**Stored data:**

(* ===== verification/SinkGate.v ===== *)
(** * The sink gates ([src/src/runtime/ctx.rs], [StepCtx::sink])

    What stands between a labelled value and a sink: the egress ceiling, the
    journal ceiling, the whole-value taint gate and the per-field rules, judged
    over the effective label at that sink and only where the dispatch would be
    live.  The effect is the record of what the gates ask it; the manifest's
    grant and ceilings are optional, as the code has them.  A refusal is the
    [PolicyError] [refuse_sink] journals.  Content rules run before these gates
    and are not modelled: [args] is the value they hand on. *)

From S2P Require Import Prelude Label Tainted.

(** ** Passes *)

(** [Pass]: how a step context is being driven. *)
Inductive Pass := Live | Resume | Strict.

(** [StepCtx::writes_enabled]: will this effect dispatch live? *)
Definition writes_enabled (mode : Pass) (cursor_exhausted : bool) : bool :=
  match mode with
  | Live => true
  | Resume => cursor_exhausted
  | Strict => false
  end.

(** ** Refusals *)

Inductive PolicyError :=
| TaintGate (sink : str)
| ReleaseDestination (sink granted actual : str)
| ProtectedFieldMissing (sink path : str)
| ProtectedFieldTaint (sink path : str)
| ProtectedFieldReleaseDestination (sink path granted actual : str)
| ProtectedFieldSource (sink path actual_source : str)
| ProtectedFieldValue (sink path : str)
| ProtectedFieldSensitivity (sink path : str) (actual ceiling : Sensitivity)
| EgressCeiling (sink : str) (actual ceiling : Sensitivity)
| JournalCeiling (sink : str) (actual ceiling : Sensitivity)
| ContentRule (rule pointer : str)
| PolicyRecorded (reason : str).

#[export] Instance policy_error_eq_dec : EqDecision PolicyError.
Proof. solve_decision. Defined.

(** ** What the gates ask *)

Record ToolGrant := mk_grant {
  grant_max_sensitivity : option Sensitivity;
  grant_mutates : bool;
}.

(** The two ceilings of a manifest's [spec.security] the gates read. *)
Record SecuritySpec := mk_security {
  max_sensitivity_egress : option Sensitivity;
  max_sensitivity_journaled : option Sensitivity;
}.

Record SinkConfig := mk_config {
  tool_grant : option ToolGrant;
  manifest : option SecuritySpec;
  journal_ceiling : option Sensitivity;
}.

Record SinkEffect (V : Type) := mk_effect {
  sink_name : str;
  sink_id : str;
  protected_fields : list (ProtectedField V);
  effect_max_sensitivity : Sensitivity;
  effect_mutates : bool;
}.
Arguments mk_effect {V}.
Arguments sink_name {V}.
Arguments sink_id {V}.
Arguments protected_fields {V}.
Arguments effect_max_sensitivity {V}.
Arguments effect_mutates {V}.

**Required work:**
Set down precisely the lines above between the line holding "EgressCeiling (sink : str) (actual ceiling : Sensitivity)" and the line holding "max_sensitivity_egress : option", inclusive, and nothing beyond them.

**Your solution:**
| EgressCeiling (sink : str) (actual ceiling : Sensitivity)
| JournalCeiling (sink : str) (actual ceiling : Sensitivity)
| ContentRule (rule pointer : str)
| PolicyRecorded (reason : str).

#[export] Instance policy_error_eq_dec : EqDecision PolicyError.
Proof. solve_decision. Defined.

(** ** What the gates ask *)

Record ToolGrant := mk_grant {
  grant_max_sensitivity : option Sensitivity;
  grant_mutates : bool;
}.

(** The two ceilings of a manifest's [spec.security] the gates read. *)
Record SecuritySpec := mk_security {
  max_sensitivity_egress : option Sensitivity;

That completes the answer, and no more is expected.